Lemma setItem_usable key value w :
  usable w →
  ∃ w', setItem key value w = (w', Return ()) ∧ usable w' ∧
        document w' = document w ∧
        items (localStorage w') = <[key := value]> (items (localStorage w)).
Proof.
  intros [Hb Hf]. unfold setItem. rewrite Hb, Hf.
  eexists. split; [reflexivity|]. by repeat split.
Qed.

Lemma load_preferences_usable st w :
  usable w →
  load_preferences st w
  = (w, Return (when_truthy (stored (localStorage w) "language") setLanguage
                  (when_truthy (stored (localStorage w) "theme") setTheme st))).
Proof.
  intros Hw. unfold load_preferences. run_effects.
  by rewrite !(getItem_usable _ _ Hw).
Qed.

(** On a usable storage the second effect ends normally, leaves the storage usable and
    has written both entries. *)
Lemma apply_preferences_usable st w :
  usable w →
  ∃ w', apply_preferences st w = (w', Return ()) ∧ usable w' ∧
        items (localStorage w')
        = <["language" := language st]> (<["theme" := theme st]> (items (localStorage w))).
Proof.
  intros [Hb Hf]. unfold apply_preferences, mbind, Eff_bind.
  unfold set_className, set_dir, set_lang, setItem. simpl.
  rewrite Hb, Hf. simpl. eexists. split; [reflexivity|]. by repeat split.
Qed.

Lemma mount_usable w :
  usable w →
  ∃ w', mount w
        = (w', Return (when_truthy (stored (localStorage w) "language") setLanguage
                         (when_truthy (stored (localStorage w) "theme") setTheme initial)))
        ∧ usable w'.
Proof.
  intros Hw. unfold mount, mbind, Eff_bind at 1.
  rewrite (load_preferences_usable _ _ Hw).
  unfold Eff_bind at 1.
  destruct (apply_preferences_usable initial w Hw) as (w1 & -> & Hw1 & _).
  case_bool_decide as Hsame.
  - rewrite Hsame. eexists. split; [reflexivity | done].
  - unfold Eff_bind at 1.
    destruct (apply_preferences_usable
                (when_truthy (stored (localStorage w) "language") setLanguage
                   (when_truthy (stored (localStorage w) "theme") setTheme initial))
                w1 Hw1) as (w2 & -> & Hw2 & _).
    eexists. split; [reflexivity | done].
Qed.

Lemma when_truthy_theme saved st :
  theme (when_truthy saved setTheme st)
  = match saved with
    | Val v => if bool_decide (v = "") then theme st else v
    | _ => theme st
    end.
Proof.
  destruct saved as [| |v]; [done..|]. simpl.
  destruct (String.eqb_spec v ""); by case_bool_decide.
Qed.

Lemma when_truthy_language saved st :
  language (when_truthy saved setLanguage st)
  = match saved with
    | Val v => if bool_decide (v = "") then language st else v
    | _ => language st
    end.
Proof.
  destruct saved as [| |v]; [done..|]. simpl.
  destruct (String.eqb_spec v ""); by case_bool_decide.
Qed.

Lemma when_truthy_theme_language saved st :
  language (when_truthy saved setTheme st) = language st.
Proof. destruct saved as [| |v]; [done..|]. simpl. by destruct (negb _). Qed.

Lemma when_truthy_language_theme saved st :
  theme (when_truthy saved setLanguage st) = theme st.
Proof. destruct saved as [| |v]; [done..|]. simpl. by destruct (negb _). Qed.

(** The first effect takes any non-empty stored string as it is. *)
Lemma mount_theme w :
  usable w →
  ∃ w' st, mount w = (w', Return st) ∧
    theme st = match items (localStorage w) !! "theme" with
               | Some v => if bool_decide (v = "") then "light" else v
               | None => "light"
               end ∧
    language st = match items (localStorage w) !! "language" with
                  | Some v => if bool_decide (v = "") then "en" else v
                  | None => "en"
                  end.
Proof.
  intros Hw. destruct (mount_usable w Hw) as (w' & Hm & _).
  eexists _, _. split; [exact Hm|].
  rewrite when_truthy_language_theme, when_truthy_theme.
  rewrite when_truthy_language, when_truthy_theme_language.
  unfold stored. split.
  - by destruct (items (localStorage w) !! "theme").
  - by destruct (items (localStorage w) !! "language").
Qed.

(** C1 (as the code has it). On a usable storage the provider mounts with a state in
    which each field is decided by its own stored entry alone: an absent entry or the
    empty string gives the default ([light], [en]); one of the two valid values of the
    field gives that value. *)
Theorem mount_reads_preferences w :
  usable w →
  ∃ w' st, mount w = (w', Return st) ∧
    (items (localStorage w) !! "theme" = None ∨
     items (localStorage w) !! "theme" = Some "" → theme st = "light") ∧
    (∀ v, items (localStorage w) !! "theme" = Some v → is_theme v → theme st = v) ∧
    (items (localStorage w) !! "language" = None ∨
     items (localStorage w) !! "language" = Some "" → language st = "en") ∧
    (∀ v, items (localStorage w) !! "language" = Some v → is_language v →
          language st = v).
Proof.
  intros Hw. destruct (mount_theme w Hw) as (w' & st & Hm & Ht & Hl).
  exists w', st. split; [exact Hm|].
  rewrite Ht, Hl. repeat split.
  - by intros [-> | ->].
  - intros v -> [-> | ->]; reflexivity.
  - by intros [-> | ->].
  - intros v -> [-> | ->]; reflexivity.
Qed.

Lemma mount_reads_preferences_witness :
  usable (page (working {[ "theme" := "dark"; "language" := "" ]})) ∧
  ∃ w' st, mount (page (working {[ "theme" := "dark"; "language" := "" ]}))
           = (w', Return st) ∧ theme st = "dark" ∧ language st = "en".
Proof.
  assert (Hw : usable (page (working {[ "theme" := "dark"; "language" := "" ]})))
    by (split; reflexivity).
  split; [exact Hw|].
  destruct (mount_reads_preferences _ Hw) as (w' & st & Hm & _ & Ht & Hl & _).
  exists w', st. split; [exact Hm | split].
  - apply Ht; [reflexivity | right; reflexivity].
  - apply Hl. right. reflexivity.
Defined.

(** C1 as stated fails: a stored string that is not a valid value is not replaced by
    the default; it becomes the state. *)
Lemma mount_adopts_unknown_values :
  (mount (page (working {[ "theme" := "blue"; "language" := "fr" ]}))).2
    = Return {| theme := "blue"; language := "fr" |} ∧
  ¬ is_theme "blue" ∧ "blue" ≠ "light" ∧
  ¬ is_language "fr" ∧ "fr" ≠ "en".
Proof.
  split; [vm_compute; reflexivity|].
  unfold is_theme, is_language. repeat split; try discriminate.
  - intros [H | H]; discriminate H.
  - intros [H | H]; discriminate H.
Qed.

(** Whatever the stored values were, the state after mounting is what is stored. *)
Example mount_persists :
  items (localStorage (mount (page (working {[ "theme" := "dark" ]}))).1)
  = {[ "theme" := "dark"; "language" := "en" ]}.
Proof. vm_compute. reflexivity. Qed.

(** A blocked storage makes the first effect throw at its first read. *)
Lemma mount_blocked w :
  blocked (localStorage w) = true → (mount w).2 = Throw "SecurityError".
Proof.
  intros Hb. unfold mount, load_preferences. run_effects. unfold getItem.
  by rewrite Hb.
Qed.

(** A storage without room makes the second effect throw at its first write. *)
Lemma apply_preferences_full st w :
  blocked (localStorage w) = false → full (localStorage w) = true →
  (apply_preferences st w).2 = Throw "QuotaExceededError".
Proof.
  intros Hb Hf. unfold apply_preferences, mbind, Eff_bind.
  unfold set_className, set_dir, set_lang, setItem. simpl.
  by rewrite Hb, Hf.
Qed.

(** The helper of the floating slideshow ends normally on every storage. *)
Lemma getBoolean_total key fallback w :
  ∃ b, getBoolean key fallback w = (w, Return b).
Proof.
  unfold getBoolean, try_catch. run_effects. unfold getItem.
  destruct (blocked (localStorage w)); eauto.
Qed.

Lemma setBoolean_total key value w :
  ∃ w', setBoolean key value w = (w', Return ()).
Proof.
  unfold setBoolean, try_catch, setItem, mret, Eff_ret.
  destruct (blocked (localStorage w)); [eauto|].
  destruct (full (localStorage w)); eauto.
Qed.

(** C2 (the code departs from it). With the storage disabled, mounting the provider
    ends with the exception of the first read.  With the storage full, mounting ends
    with the exception of the first write, and so does the render that follows a
    toggle.  The storage helper of the floating slideshow, on the same storages,
    ends normally. *)
Theorem ThemeProvider_storage_failure_propagates :
  (mount (page disabled)).2 = Throw "SecurityError" ∧
  (mount (page (exhausted ∅))).2 = Throw "QuotaExceededError" ∧
  (update toggleTheme initial (page (exhausted ∅))).2 = Throw "QuotaExceededError" ∧
  (update toggleLanguage initial (page disabled)).2 = Throw "SecurityError" ∧
  (getBoolean "portfolio_slideshow_collapsed" false (page disabled)).2 = Return false ∧
  (setBoolean "portfolio_slideshow_collapsed" true (page (exhausted ∅))).2 = Return ().
Proof. repeat split. Qed.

**WORK INSTRUCTIONS**
Your answer must be the lines from the one containing "by rewrite Hb, Hf." to the last line of the entries, repeated exactly and with nothing else.

**ANSWER TO THIS EXERCISE**
  by rewrite Hb, Hf.
Qed.

(** The helper of the floating slideshow ends normally on every storage. *)
Lemma getBoolean_total key fallback w :
  ∃ b, getBoolean key fallback w = (w, Return b).
Proof.
  unfold getBoolean, try_catch. run_effects. unfold getItem.
  destruct (blocked (localStorage w)); eauto.
Qed.

Lemma setBoolean_total key value w :
  ∃ w', setBoolean key value w = (w', Return ()).
Proof.
  unfold setBoolean, try_catch, setItem, mret, Eff_ret.
  destruct (blocked (localStorage w)); [eauto|].
  destruct (full (localStorage w)); eauto.
Qed.

(** C2 (the code departs from it). With the storage disabled, mounting the provider
    ends with the exception of the first read.  With the storage full, mounting ends
    with the exception of the first write, and so does the render that follows a
    toggle.  The storage helper of the floating slideshow, on the same storages,
    ends normally. *)
Theorem ThemeProvider_storage_failure_propagates :
  (mount (page disabled)).2 = Throw "SecurityError" ∧
  (mount (page (exhausted ∅))).2 = Throw "QuotaExceededError" ∧
  (update toggleTheme initial (page (exhausted ∅))).2 = Throw "QuotaExceededError" ∧
  (update toggleLanguage initial (page disabled)).2 = Throw "SecurityError" ∧
  (getBoolean "portfolio_slideshow_collapsed" false (page disabled)).2 = Return false ∧
  (setBoolean "portfolio_slideshow_collapsed" true (page (exhausted ∅))).2 = Return ().
Proof. repeat split. Qed.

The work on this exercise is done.